Transcribe word for word the lines below from the line with "GetShardID id n = s /\" through the line with "(exists id, CreateObjectIDOnNode ts", ends included.

::::

(** Identifiers made by [CreateObjectIDOnShard] round-trip: they validate as fixed-shard
    identifiers of the requested shard with the unique part as object part, and are routed to that
    shard.  The call panics exactly when the shard is out of range. *)
Theorem CreateObjectIDOnShard_roundtrip ts rnd s n :
  (n <= 2 ^ 63)%Z ->
  match CreateObjectIDOnShard ts rnd s n with
  | Ok id => (0 <= s < n)%Z /\ GetShardID id n = s /\
      ValidateObjectID id n = Ok (mkParsed TypeFixedShard id s "" (UniqueId ts rnd))
  | Err _ => ~ (0 <= s < n)%Z
  end.
Proof.
  intros Hn. unfold CreateObjectIDOnShard.
  destruct (s <? 0)%Z eqn:H1; cbn [orb]; [breflect; lia|]. destruct (n <=? s)%Z eqn:H2; [breflect; lia|]. breflect.
  assert (0 <= s < n)%Z as Hs by lia. split; [done|]. apply and_comm.
  assert (Atoi (Itoa s) = Some s) as HA by (apply Atoi_Itoa; unfold in_int64; lia).
  rewrite <-app_assoc_string. change ("/" +:+ UniqueId ts rnd) with (String "/" (UniqueId ts rnd)).
  split.
  - unfold ValidateObjectID. rewrite ParseObjectID_slash by (rewrite Contains_app, Itoa_no_slash; done).
    rewrite HasPrefix_app. pose proof (slice_suffix "shard#" (Itoa s)) as Hsl.
    change (len "shard#") with 6%Z in Hsl. rewrite Hsl, HA.
    pose proof (Itoa_nonempty s). rewrite len_app. change (len "shard#") with 6%Z.
    destruct (_ <=? 6)%Z eqn:E; [apply Z.leb_le in E; lia|]. simpl.
    destruct (s <? 0)%Z eqn:?, (n <=? s)%Z eqn:?; breflect; try lia. done.
  - rewrite GetShardID_fixed, HA by apply Itoa_no_slash.
    destruct (0 <=? s)%Z eqn:?, (s <? n)%Z eqn:?; breflect; try lia. done.
Qed.

Lemma CreateObjectIDOnShard_roundtrip_witness :
  exists id, CreateObjectIDOnShard 1700000000000000 [1;2;3;4;5;6;7;8]%Z 5 8192 = Ok id /\ GetShardID id 8192 = 5%Z.
Proof.
  pose proof (CreateObjectIDOnShard_roundtrip 1700000000000000 [1;2;3;4;5;6;7;8]%Z 5 8192 ltac:(lia)) as H.
  eexists. split; [reflexivity|exact (proj1 (proj2 H))].
Defined.

(** Identifiers made by [CreateObjectIDOnNode] and [CreateObjectID] are routed as promised: for
    a node address that is non-empty, has no slash and does not start with ["shard#"], the first
    parses as fixed-node with that address; a bare unique identifier parses as regular whenever it
    is non-empty, because the base64-URL alphabet has neither the slash nor the hash sign. *)
Theorem CreateObjectIDOnNode_roundtrip ts rnd addr :
  addr <> "" -> Contains addr "/" = false -> HasPrefix addr "shard#" = false ->
  (exists id, CreateObjectIDOnNode ts rnd addr = Ok id /\
     ParseObjectID id = Ok (mkParsed TypeFixedNode id 0 addr (UniqueId ts rnd))) /\
  ParseObjectID (CreateObjectID ts rnd) =
    Ok (mkParsed TypeRegular (CreateObjectID ts rnd) 0 "" (CreateObjectID ts rnd)).
Proof.
  intros Hne Hsl Hpre. split.
  - unfold CreateObjectIDOnNode. rewrite bool_decide_false by done. eexists. split; [done|].
    change ("/" +:+ UniqueId ts rnd) with (String "/" (UniqueId ts rnd)).
    rewrite ParseObjectID_slash, Hpre by done. by rewrite bool_decide_false.
  - unfold CreateObjectID, ParseObjectID. rewrite UniqueId_no_slash.
    rewrite bool_decide_false by done.
    destruct (HasPrefix (UniqueId _ _) _) eqn:E; [|done]. apply HasPrefix_true in E as [t Ht].
    pose proof (UniqueId_no_hash ts rnd) as Hh. rewrite Ht, Contains_app in Hh. done.
Qed.

Lemma CreateObjectIDOnNode_roundtrip_witness :
  (exists id, CreateObjectIDOnNode 7 [] "localhost:47000" = Ok id /\
     ParseObjectID id = Ok (mkParsed TypeFixedNode id 0 "localhost:47000" (UniqueId 7 []))) /\
  ParseObjectID (CreateObjectID 7 []) =
    Ok (mkParsed TypeRegular (CreateObjectID 7 []) 0 "" (CreateObjectID 7 [])).
Proof. apply CreateObjectIDOnNode_roundtrip; [discriminate|reflexivity|reflexivity]. Defined.

(** [UniqueId] returns twenty characters and none of them depends on the last random byte: the
    base64 stream encoder still buffers the sixteenth byte when the string is read, because its
    [Close] is deferred until after the return value is computed. *)
Theorem UniqueId_drops_last_byte ts r1 r2 r3 r4 r5 r6 r7 x y :
  UniqueId ts [r1; r2; r3; r4; r5; r6; r7; x] = UniqueId ts [r1; r2; r3; r4; r5; r6; r7; y] /\
  String.length (UniqueId ts [r1; r2; r3; r4; r5; r6; r7; x]) = 20%nat.
Proof. done. Qed.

::::

• [Reply]:
  | Ok id => (0 <= s < n)%Z /\ GetShardID id n = s /\
      ValidateObjectID id n = Ok (mkParsed TypeFixedShard id s "" (UniqueId ts rnd))
  | Err _ => ~ (0 <= s < n)%Z
  end.
Proof.
  intros Hn. unfold CreateObjectIDOnShard.
  destruct (s <? 0)%Z eqn:H1; cbn [orb]; [breflect; lia|]. destruct (n <=? s)%Z eqn:H2; [breflect; lia|]. breflect.
  assert (0 <= s < n)%Z as Hs by lia. split; [done|]. apply and_comm.
  assert (Atoi (Itoa s) = Some s) as HA by (apply Atoi_Itoa; unfold in_int64; lia).
  rewrite <-app_assoc_string. change ("/" +:+ UniqueId ts rnd) with (String "/" (UniqueId ts rnd)).
  split.
  - unfold ValidateObjectID. rewrite ParseObjectID_slash by (rewrite Contains_app, Itoa_no_slash; done).
    rewrite HasPrefix_app. pose proof (slice_suffix "shard#" (Itoa s)) as Hsl.
    change (len "shard#") with 6%Z in Hsl. rewrite Hsl, HA.
    pose proof (Itoa_nonempty s). rewrite len_app. change (len "shard#") with 6%Z.
    destruct (_ <=? 6)%Z eqn:E; [apply Z.leb_le in E; lia|]. simpl.
    destruct (s <? 0)%Z eqn:?, (n <=? s)%Z eqn:?; breflect; try lia. done.
  - rewrite GetShardID_fixed, HA by apply Itoa_no_slash.
    destruct (0 <=? s)%Z eqn:?, (s <? n)%Z eqn:?; breflect; try lia. done.
Qed.

Lemma CreateObjectIDOnShard_roundtrip_witness :
  exists id, CreateObjectIDOnShard 1700000000000000 [1;2;3;4;5;6;7;8]%Z 5 8192 = Ok id /\ GetShardID id 8192 = 5%Z.
Proof.
  pose proof (CreateObjectIDOnShard_roundtrip 1700000000000000 [1;2;3;4;5;6;7;8]%Z 5 8192 ltac:(lia)) as H.
  eexists. split; [reflexivity|exact (proj1 (proj2 H))].
Defined.

(** Identifiers made by [CreateObjectIDOnNode] and [CreateObjectID] are routed as promised: for
    a node address that is non-empty, has no slash and does not start with ["shard#"], the first
    parses as fixed-node with that address; a bare unique identifier parses as regular whenever it
    is non-empty, because the base64-URL alphabet has neither the slash nor the hash sign. *)
Theorem CreateObjectIDOnNode_roundtrip ts rnd addr :
  addr <> "" -> Contains addr "/" = false -> HasPrefix addr "shard#" = false ->
  (exists id, CreateObjectIDOnNode ts rnd addr = Ok id /\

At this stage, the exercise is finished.